Question

Find the sum of first n terms of :
i) $4+44+444+...$
ii) $0.7+0.77+0.777+...$

Answer 1

i)

4+44+444+....... upto n terms.

4(1+11+111+........upto n terms)

$\frac{4}{9}$(9+99+999+.........upto n terms)

$\frac{4}{9}\left[\right(10-1)+({10}^2-1)+$...... upto n terms]

$\frac{4}{9}[10+{10}^2+.........+{10}^n$}-(1+1+1+....n times)]
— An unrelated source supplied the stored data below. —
(* ===== verification/LockOwnWait.v ===== *)
(** * Heavyweight locks: the shared table and the sleep

    The rest of [LockAcquireExtended] and [LockErrorCleanup]. *)
From stdpp Require Import list gmap functions relations.
From S2P Require Import Prelude LockModes LockTable LockInvariant LockOps LockRequests LockSleep Deadlock DeadlockCycle DeadlockTopo DeadlockSearch DeadlockApply DeadlockVerdict LockSystem LockBackend LockFastPath LockLocal LockCounts LockSession LockOwn LockOwnViews LockOwnAcquire.

Section wait.
Context (H : LOCKTAG -> Z) (allProcCount MaxBackends : Z) (vacuumFlags : Z -> Z) (U : list Z).
Notation part := (FastPathStrongLockHashPartition H).
Notation own x x' p := (own_step H MaxBackends vacuumFlags U x x' p).

(** A request that is not for a lock held already. *)
Lemma request_not_held s F b p k :
  proc_ok H s F b p -> plain (at_point b) = true -> lockAwaited b = None -> unmarked b -> nlocks_of b k = 0 -> holds s (fst k) p (snd k) = false /\ fastheld F (fst k) (snd k) = false.
Proof.
  intros P Hpl Ha Hu Hz. destruct k as [t m]. pose proof (vk_held _ _ _ _ (pk_view _ _ _ _ _ P t m)) as V. cbn in V. unfold granted_asleep in V. destruct (plain_no_release b (t, m) Hpl) as (R & _).
  rewrite Hz, Ha, R, Hu, Z.bits_0, bool_decide_eq_false_2 in V by done. by apply orb_false_iff.
Qed.

(** The request has its shared entry; it may have joined the queue. *)
Definition pointed (b : backend) (k : LOCALLOCKTAG) (l : LOCALLOCK) : backend := put_local b k (ll_with l true (holdsStrongLockCount l)).

Lemma pointed_ok s s' F b p r l a own' pt :
  proc_ok H s F b p -> at_point b = AtShared r -> LocalHash b !! q_key r = Some l -> (forall t m, holds s' t p m = holds s t p m) ->
  ((a = None /\ links (allProcs s' p) = false) \/
   (a = Some (q_key r) /\ (exists owner, own' = Some (q_key r, owner)) /\ links (allProcs s' p) = true /\ waitLock (allProcs s' p) = Some (q_tag r) /\ waits_mode s' p = q_mode r)) ->
  plain pt = true -> point_ok H s' F (with_point (with_wait (pointed b (q_key r) l) a own') pt) p pt ->
  proc_ok H s' F (with_point (with_wait (pointed b (q_key r) l) a own') pt) p.
Proof.
  intros P Hat Hl Hh Ha Hpt Hok. pose proof (pk_point _ _ _ _ _ P) as Hp. rewrite Hat in Hp. destruct Hp as (Q1 & Q3 & (_ & Hz) & Q2).
  assert (plain (at_point b) = true) as Hpl by (by rewrite Hat). pose proof (plain_table _ _ _ _ _ P Hpl) as ok.
  destruct (request_not_held _ _ _ _ _ P Hpl Q1 Q3 Hz) as (Hnh & Hnf). cbn in Hnh, Hnf.
  assert (locals_ok (with_wait (pointed b (q_key r) l) a own')) as ok'.
  { assert (locals_ok (pointed b (q_key r) l)) as [] by (eapply locals_same_owners; [done|done| |done]; destruct (lb_entry _ ok _ _ Hl); by constructor). by constructor. }
  assert (forall b0 k, granted_asleep s' (with_point (with_wait b0 a own') pt) p k = false) as Hg.
  { intros b0 k. unfold granted_asleep. cbn. destruct Ha as [(-> & _)|(_ & _ & -> & _)]; [by rewrite bool_decide_eq_false_2|by rewrite andb_false_r]. }
  assert (forall k, granted_asleep s b p k = false) as Hg0 by (intros k; unfold granted_asleep; by rewrite Q1, bool_decide_eq_false_2).
  apply (proc_key H s F b p P Hpl s' F _ pt (q_tag r) (q_mode r)); try done; [apply P|apply P| | |].
  - intros t m Hne. unfold alone. rewrite Hg0. split_and!; try done; [|apply (Hg (pointed b (q_key r) l))]. apply same_entry_lookup. cbn. by rewrite lookup_insert_ne.
  - destruct (pk_view _ _ _ _ _ P (q_tag r) (q_mode r)) as [V1 V2 V3 V4 V5 V6 V7 V8]. cbn in V1, V5, V6, V7. fold (q_key r) in *. unfold nlocks_of, strong_of in V5, V6, Hz. rewrite Hl in V1, V5, V6, Hz.
    destruct (plain_no_release b (q_key r) Hpl) as (R1 & R2). destruct (plain_no_release (with_point (with_wait (pointed b (q_key r) l) a own') pt) (q_key r) Hpt) as (R3 & R4).
    constructor; cbn; fold (q_key r); unfold nlocks_of, shared_of, strong_of; cbn; rewrite ?lookup_insert_eq, ?Hg, ?R3, ?R4, ?Hh, ?Hnh, ?Hnf, ?Q3, ?Z.bits_0; cbn; rewrite ?Hz; try done.
    + rewrite R1, R2, Hz in V5. done.
    + rewrite Hz in V6. done.
  - unfold wait_ok. cbn. destruct Ha as [(-> & Ha)|(-> & Ho & Ha)]; [done|]. split_and!; [done| |unfold shared_of; cbn; by rewrite lookup_insert_eq|by left]. split; [cbn; rewrite lookup_insert_eq; eauto|].
    unfold nlocks_of in Hz |- *. cbn. rewrite lookup_insert_eq. by rewrite Hl in Hz.
Qed.

Lemma pointed_no_more s p b k l a own' pt : LocalHash b !! k = Some l -> no_more s p b (with_point (with_wait (pointed b k l) a own') pt).
Proof. intros Hl. by eapply no_more_insert. Qed.

Lemma pointed_count k l b a own' pt h : LocalHash b !! k = Some l -> strong_in H (LocalHash (with_point (with_wait (pointed b k l) a own') pt)) h = strong_in H (LocalHash b) h.
Proof. intros Hl. cbn. apply strong_in_same. by rewrite Hl. Qed.

(** The backend learns that it has the lock. *)
Lemma counted_ok s s' F b b' p t m l l' pt :
  proc_ok H s F b p -> plain (at_point b) = true -> unmarked b -> LocalHash b !! (t, m) = Some l -> nLocks l = 0 ->
  (forall t' m', (t', m') <> (t, m) -> holds s' t' p m' = holds s t' p m') -> holds s' t p m = true -> fastheld F t m = false ->
  (lockAwaited b = None \/ lockAwaited b = Some (t, m)) -> (forall k, StrongLockInProgress b = Some k -> k = (t, m)) ->
  locals_ok b' -> LocalHash b' = <[(t, m) := l']> (LocalHash b) -> nLocks l' = 1 /\ ll_shared l' = true /\ holdsStrongLockCount l' = holdsStrongLockCount l ->
  FastPathLocalUseCount b' = FastPathLocalUseCount b -> lockAwaited b' = None -> StrongLockInProgress b' = None -> releaseMask b' = releaseMask b ->
  links (allProcs s' p) = false -> plain pt = true -> point_ok H s' F (with_point b' pt) p pt -> proc_ok H s' F (with_point b' pt) p.
Proof.
  intros P Hpl Hu Hl Hz Hh Hh1 Hf Ha Hp ok' HL' (N' & S' & T') R1 R2 R3 R4 Hk Hpt Hok. pose proof (pk_view _ _ _ _ _ P t m) as V.
  assert (forall k, granted_asleep s' (with_point b' pt) p k = false) as Hg by (intros k; unfold granted_asleep; cbn; by rewrite R2, bool_decide_eq_false_2).
  assert (forall k, k <> (t, m) -> granted_asleep s b p k = false) as Hg0.
  { intros k Hne. unfold granted_asleep. destruct Ha as [-> | ->]; (by rewrite bool_decide_eq_false_2 by congruence). }
  apply (proc_key H s F b p P Hpl s' F b' pt t m); try done; [apply P|rewrite R1; apply P| | |].
  - intros t' m' Hne. unfold alone. rewrite Hg0, R3, R4, Hh by done. split_and!; [apply same_entry_lookup; by rewrite HL', lookup_insert_ne|done|done|exact (Hg (t', m'))|done|]. split; [done|]. by intros E%Hp.
  - apply (view_settled _ _ _ _ _ _ _ l'); cbn; try done.
    + by rewrite HL', lookup_insert_eq.
    + apply (vk_key _ _ _ _ V). cbn. apply bool_decide_eq_true. eauto.
    + apply (vk_key _ _ _ _ V). cbn. apply bool_decide_eq_true. eauto.
    + by apply plain_no_release.
    + by rewrite R4, Hu, Z.bits_0.
    + by rewrite R3.
    + congruence.
    + by rewrite Hh1, N'.
    + intros _. by rewrite S'.
    + rewrite T', N'. intros E. pose proof (vk_strong _ _ _ _ V) as V5. cbn in V5. unfold strong_of in V5. rewrite Hl in V5. split; [by apply V5|lia].
  - unfold wait_ok. by rewrite R2.
Qed.

Lemma with_point_same b pt : at_point b = pt -> with_point b pt = b.
Proof. intros <-. by destruct b. Qed.

Lemma bounded_effect x x1 p s F b : effect H x x1 p s F b -> counts_bounded H x p -> (forall h, strong_in H (LocalHash b) h = strong_in H (LocalHash (backend_of x p)) h) -> counts_bounded H x1 p.
Proof. intros E Hb Hc h. rewrite (ef_count _ _ _ _ _ _ _ E), (ef_backend _ _ _ _ _ _ _ E), Hc. specialize (Hb h). lia. Qed.

(** The outcomes of [acquire_shared], for the backend that asked. *)
Section shared_result.
Context (x : lockenv) (p : Z) (r : request) (l : LOCALLOCK) (s' : lmgr).
Notation b := (backend_of x p).
Notation F := (fast x p).
Hypotheses (P : proc_ok H (shared x) F b p) (Hb : counts_bounded H x p) (Hat : at_point b = AtShared r) (Hl : LocalHash b !! q_key r = Some l) (Fr : frame (shared x) s' (q_tag r)).

Lemma shared_effect : effect H x (set_shared x s') p s' F b.
Proof using. exact (effect_shared H x x p _ _ _ s' (effect_refl H x p)). Qed.

Lemma shared_same_holds : (forall i, holds s' (q_tag r) p i = holds (shared x) (q_tag r) p i) -> forall t m, holds s' t p m = holds (shared x) t p m.
Proof using Fr. intros Hh t m. destruct (decide (t = q_tag r)) as [->|]; [apply Hh|by apply (frame_holds _ _ _ Fr)]. Qed.

Lemma shared_granted :
  hold_added (shared x) s' (q_tag r) p (q_mode r) -> links (allProcs s' p) = false ->
  exists b2, GrantLockLocal (put_local b (q_key r) (ll_with l true (holdsStrongLockCount l))) (q_key r) (q_owner r) = Ret b2 /\
    let b3 := with_point (FinishStrongLockAcquire b2) (Outside (Acquired (q_key r) LOCKACQUIRE_OK)) in
    effect H x (set_backend (set_shared x s') p b3) p s' F b3 /\ proc_ok H s' F b3 p /\ no_more (shared x) p b b3.
Proof using P Hat Hl Fr.
  intros Hadd Hk. pose proof (pk_point _ _ _ _ _ P) as Hp. rewrite Hat in Hp. destruct Hp as (Q1 & Q3 & (_ & Hz) & Q2).
  assert (plain (at_point b) = true) as Hpl by (by rewrite Hat). destruct (request_not_held _ _ _ _ _ P Hpl Q1 Q3 Hz) as (_ & Hnf). unfold nlocks_of in Hz. rewrite Hl in Hz.
  destruct (grant_first b (q_key r) l true (q_owner r) (plain_table _ _ _ _ _ P Hpl) Hl Hz) as (b2 & l2 & E2 & ok2 & HL2 & [R1 R2 R3 R4 R5 R6] & N2 & S2 & T2).
  exists b2. split; [exact E2|]. cbn zeta. split_and!.
  - eapply effect_backend; [apply shared_effect|]. intros h. cbn. rewrite HL2. apply strong_in_same. by rewrite Hl.
  - apply (counted_ok (shared x) s' F b (FinishStrongLockAcquire b2) p (q_tag r) (q_mode r) l l2); try done.
    + intros t m Hne. destruct (decide (t = q_tag r)) as [->|Hnt']; [|by apply (frame_holds _ _ _ Fr)]. rewrite Hadd. rewrite Z.eqb_refl. cbn. destruct (Z.eqb_spec m (q_mode r)) as [->|]; [done|by rewrite orb_false_r].
    + rewrite Hadd, !Z.eqb_refl. by rewrite orb_true_r.
    + by left.
    + intros k. rewrite Q2. unfold in_progress. destruct (strong _ _); [by intros [= <-]|done].
    + by destruct ok2; constructor.
    + cbn. by rewrite R3.
    + split; [unfold quiet, unmarked; cbn; by rewrite R3, R5|]. cbn. unfold nlocks_of, strong_of. cbn. rewrite HL2, lookup_insert_eq, T2. split; [lia|]. intros Es.
      pose proof (progress_strong _ _ _ _ _ P (q_key r)) as Hps. unfold strong_of in Hps. rewrite Hl, Q2 in Hps. unfold in_progress in Hps. rewrite Es in Hps. by apply Hps.
  - by eapply no_more_insert.
Qed.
$\frac{4}{9}10\left[\frac{({10}^n-1)}{(10-1)}\right]-n\left(1\right)$

$\frac{4}{9}\left[\frac{10}{9}\right({10}^n-1)-n]$...................

ii)

Sum = 0.7 + 0.77 + 0.777 + …. up to n terms

= $\frac{7}{9}$(0.9 + 0.99 + 0.999 + … up to n terms)

= $\frac{7}{9}$[(1 – 0.1) + (1 – 0.01) + (1-0.001) + … up to n terms]

= $\frac{7}{9}\left[\right(1+1+1\dots uptonterms)–(\frac{1}{10}+\frac{1}{100}+\frac{1}{1000}+\dots uptonterms\left)\right]$

= $\frac{7}{9}[n–0.1\times \frac{(1–(0.1\left)n\right)}{(1–0.1)}]$

= $\frac{7}{81}[9n–1+{10}^{-n}]$